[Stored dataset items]
»»

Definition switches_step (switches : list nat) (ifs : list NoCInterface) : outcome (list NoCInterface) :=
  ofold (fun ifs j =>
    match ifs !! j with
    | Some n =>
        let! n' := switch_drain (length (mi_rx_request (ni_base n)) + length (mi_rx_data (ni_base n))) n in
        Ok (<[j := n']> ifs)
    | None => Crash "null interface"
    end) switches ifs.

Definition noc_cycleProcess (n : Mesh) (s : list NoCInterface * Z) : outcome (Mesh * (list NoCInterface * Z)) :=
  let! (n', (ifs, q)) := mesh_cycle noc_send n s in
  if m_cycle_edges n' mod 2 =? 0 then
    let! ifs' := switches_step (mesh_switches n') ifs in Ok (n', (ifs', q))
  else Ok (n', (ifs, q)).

««

**Exercise aim:** Reproduce every line of the data so that nothing differs from the original.

**Response to the exercise:**
Definition switches_step (switches : list nat) (ifs : list NoCInterface) : outcome (list NoCInterface) :=
  ofold (fun ifs j =>
    match ifs !! j with
    | Some n =>
        let! n' := switch_drain (length (mi_rx_request (ni_base n)) + length (mi_rx_data (ni_base n))) n in
        Ok (<[j := n']> ifs)
    | None => Crash "null interface"
    end) switches ifs.

Definition noc_cycleProcess (n : Mesh) (s : list NoCInterface * Z) : outcome (Mesh * (list NoCInterface * Z)) :=
  let! (n', (ifs, q)) := mesh_cycle noc_send n s in
  if m_cycle_edges n' mod 2 =? 0 then
    let! ifs' := switches_step (mesh_switches n') ifs in Ok (n', (ifs', q))
  else Ok (n', (ifs, q)).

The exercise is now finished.